Series Convenors: Dr Alex Aylward, Professor Erica Charters, Professor Mark Harrison, Dr Catherine M Jackson, Dr Sloan Mahone

 

leong visualising bloodletting

Thomas Geminus, A table instructive whan and how a man coningly let bloud.., Image courtesy of the National Library of Scotland, Shelfmark: Newb.4417(2)

 

Seminars in the History of Science, Medicine, and Technology

Dr Elaine Leong (UCL)

Visualising Bloodletting Knowledge in Early Modern England

Early modern London booksellers’ shelves were well stocked with a range of surgical print from anatomical treatises to general surgical manuals purporting to present the ‘whole art’ or ‘prooved practise’ of surgery.  These offered instruction in a range of areas from anatomy to wound treatment to the use of instruments to recipes for drugs. The formation of the Company of Barber and Surgeons in 1540 coincided with a rapid period of development in vernacular instructional print and an active production period for practical surgical manuals.
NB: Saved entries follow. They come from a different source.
(** * Whiteboard: a shallow embedding of [js/app.js]

    The controller of the page is the class [Whiteboard].  Its methods are
    event handlers that run to completion one after the other, so each of
    them is embedded as a function from the state before the handler to the
    state after it.

    What the class reaches through the browser is made explicit:
    - the pixels of the canvas are a [Raster], the sequence of drawing calls
      applied to the buffer since it was last cleared (equal sequences give
      equal pixels; the scenarios below paint strokes and text of visible
      extent, so that their different sequences show different pixels);
    - [canvas.toDataURL()] is a lossless encoding, [Png];
    - [new Image(); img.src = ...; img.onload = ...] does not draw when it is
      called: the image joins the [loading] images, and the
      callback runs later, as an event of its own ([onload]);
    - [canvas.getBoundingClientRect()] is the field [rect];
    - the overlay elements appended to [document.body] are the field [body],
      and the one of them that holds the focus of the document, if any, is
      the field [focus].

    Coordinates and widths are integers (CSS pixels).  The size of the buffer
    is not part of a [Raster]: the resize listener is embedded for what it
    does to the state, and nothing is said of the pixels that a decode paints
    after a resize. *)

From Stdlib Require Import ZArith List String Bool Arith Lia.
Import ListNotations.
Open Scope string_scope.
Open Scope list_scope.

(** ** Arrays used as stacks: [Array.prototype.push] and [pop] *)

Section JsArray.
Context {A : Type}.

Definition push (a : list A) (x : A) : list A := a ++ [x].
Lemma startTile_bound (m : Map.t) (ws : Workspace.t) (rect : QRect.t) :
  validGeometry m ws ->
  let p := RenderParams.new m ws in
  let s0 := screenToTileCoordsP m ws (QRect.topLeft rect) in
  let st := startTileOf p rect s0 (tileToScreenCoordsP m ws s0) in
  if staggerX p
  then fst st * columnWidth p + sideOffsetX p <= QRect.left rect
       /\ snd st * (2 * rowHeight p) + rowHeight p <= QRect.top rect
  else fst st * (2 * columnWidth p) + columnWidth p <= QRect.left rect
       /\ snd st * rowHeight p + sideOffsetY p <= QRect.top rect.
Proof.
  intros Hv. cbv zeta. rewrite screenToTileCoordsP_Z.
  destruct rect as [px py x2 y2].
  unfold QRect.topLeft, QRect.left, QRect.top, startTileOf, QRect.x, QRect.y.
  cbn [QRect.x1 QRect.y1].
  unfold screenToTileCoordsZ, centers.
  destruct (Map.isStaggerX m) eqn:HX.
  - destruct (new_shapeX m ws Hv HX) as (s & l & h & Hs & Hl & Hsl & Hh & Hnew).
    assert (Hpos : forall tx ty,
               tileToScreenCoordsP m ws (tx, ty)
               = (tx * (s + 2 * l),
                  ty * (2 * h) + (if (if Map.isStaggerEven m then Z.even tx else negb (Z.even tx))
                                  then h else 0))).
    { intros tx ty. rewrite tileToScreenCoordsP_eq. cbv zeta.
      unfold doStaggerX, isStaggeredIndex. rewrite Hnew, rem2_even.
      cbn [tileWidth tileHeight sideLengthX sideLengthY sideOffsetX sideOffsetY
           rowHeight columnWidth staggerX staggerEven].
      apply (f_equal2 (@pair Z Z)); lia. }
    rewrite Hnew.
    cbn [tileWidth tileHeight sideLengthX sideLengthY sideOffsetX sideOffsetY
         rowHeight columnWidth staggerX staggerEven fst snd].
    rewrite !quot2_double.
    set (X := px - (if Map.isStaggerEven m then 2 * (s + l) else s)).
    pose proof (Z.div_mod X ((s + 2 * l) * 2) ltac:(lia)) as HX1.
    pose proof (Z.mod_pos_bound X ((s + 2 * l) * 2) ltac:(lia)) as HX2.
    pose proof (Z.div_mod py (h * 2) ltac:(lia)) as HY1.
    pose proof (Z.mod_pos_bound py (h * 2) ltac:(lia)) as HY2.
    replace (X - X / ((s + 2 * l) * 2) * ((s + 2 * l) * 2))
      with (X mod ((s + 2 * l) * 2)) by lia.
    replace (py - py / (h * 2) * (h * 2)) with (py mod (h * 2)) by lia.
    set (refX := X / ((s + 2 * l) * 2)) in *. set (relX := X mod ((s + 2 * l) * 2)) in *.
    set (refY := py / (h * 2)) in *. set (relY := py mod (h * 2)) in *.
    clearbody refX relX refY relY.
    match goal with |- context [nearestLoopZ ?rel [?c0; ?c1; ?c2; ?c3] 0 0 None] =>
      remember (nearestLoopZ rel [c0; c1; c2; c3] 0 0 None) as n eqn:En;
      pose proof (nearest4_far rel c0 c1 c2 c3 n En) as [Hn H3]
    end.
    clear En. unfold dist2 in H3. cbn [fst snd] in H3.
    assert (Hpx : px = X + (if Map.isStaggerEven m then 2 * (s + l) else s)) by (subst X; lia).
    clearbody X.
    destruct n as [| [| [| [| n]]]]; [.. | lia];
      cbn [nth offsetsStaggerX]; unfold padd; cbn [fst snd];
      rewrite Hpos; cbn [fst snd];
      rewrite ?Z.even_add, ?Z.even_mul; cbn [Z.even orb andb]; rewrite ?orb_true_r;
      destruct (Map.isStaggerEven m); cbn [Z.even Bool.eqb negb];
      try specialize (H3 eq_refl);
      repeat match goal with |- context [?a <? ?b] => destruct (Z.ltb_spec a b) end;
      split; nia.
  - destruct (new_shapeY m ws Hv HX) as (s & l & w & Hs & Hl & Hsl & Hw & Hnew).
    assert (Hpos : forall tx ty,
               tileToScreenCoordsP m ws (tx, ty)
               = (tx * (2 * w) + (if (if Map.isStaggerEven m then Z.even ty else negb (Z.even ty))
                                  then w else 0),
                  ty * (s + 2 * l))).
    { intros tx ty. rewrite tileToScreenCoordsP_eq. cbv zeta.
      unfold doStaggerY, isStaggeredIndex. rewrite Hnew, rem2_even.
      cbn [tileWidth tileHeight sideLengthX sideLengthY sideOffsetX sideOffsetY
           rowHeight columnWidth staggerX staggerEven].
      apply (f_equal2 (@pair Z Z)); lia. }
    rewrite Hnew.
    cbn [tileWidth tileHeight sideLengthX sideLengthY sideOffsetX sideOffsetY
         rowHeight columnWidth staggerX staggerEven fst snd].
    rewrite !quot2_double.
    set (Y := py - (if Map.isStaggerEven m then 2 * (s + l) else s)).
    pose proof (Z.div_mod Y ((s + 2 * l) * 2) ltac:(lia)) as HY1.
    pose proof (Z.mod_pos_bound Y ((s + 2 * l) * 2) ltac:(lia)) as HY2.
    pose proof (Z.div_mod px (w * 2) ltac:(lia)) as HX1.
    pose proof (Z.mod_pos_bound px (w * 2) ltac:(lia)) as HX2.
    replace (Y - Y / ((s + 2 * l) * 2) * ((s + 2 * l) * 2))
      with (Y mod ((s + 2 * l) * 2)) by lia.
    replace (px - px / (w * 2) * (w * 2)) with (px mod (w * 2)) by lia.
    set (refY := Y / ((s + 2 * l) * 2)) in *. set (relY := Y mod ((s + 2 * l) * 2)) in *.
    set (refX := px / (w * 2)) in *. set (relX := px mod (w * 2)) in *.
    clearbody refX relX refY relY.
    match goal with |- context [nearestLoopZ ?rel [?c0; ?c1; ?c2; ?c3] 0 0 None] =>
      remember (nearestLoopZ rel [c0; c1; c2; c3] 0 0 None) as n eqn:En;
      pose proof (nearest4_far rel c0 c1 c2 c3 n En) as [Hn H3]
    end.
    clear En. unfold dist2 in H3. cbn [fst snd] in H3.
    assert (Hpy : py = Y + (if Map.isStaggerEven m then 2 * (s + l) else s)) by (subst Y; lia).
    clearbody Y.
    destruct n as [| [| [| [| n]]]]; [.. | lia];
      cbn [nth offsetsStaggerY]; unfold padd; cbn [fst snd];
      rewrite Hpos; cbn [fst snd];
      rewrite ?Z.even_add, ?Z.even_mul; cbn [Z.even orb andb]; rewrite ?orb_true_r;
      destruct (Map.isStaggerEven m); cbn [Z.even Bool.eqb negb];
      try specialize (H3 eq_refl);
      repeat match goal with |- context [?a <? ?b] => destruct (Z.ltb_spec a b) end;
      split; nia.
Qed.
A homegrown push to create materials for the teaching of surgery outside or in addition to traditional master/apprentice training introduced new kinds of printed pedagogical materials. This talk examines two visual objects – Thomas Geminus’ A table instructiue whan and how a man may cõnyngly let bloude (c. 1546) and Edward Edwards’ The analysis of chyrurgery (1637) – to explore how book producers adapted existing visual vocabulary and visualisation devices, usually associated with university learning, to convey practical surgical knowledge.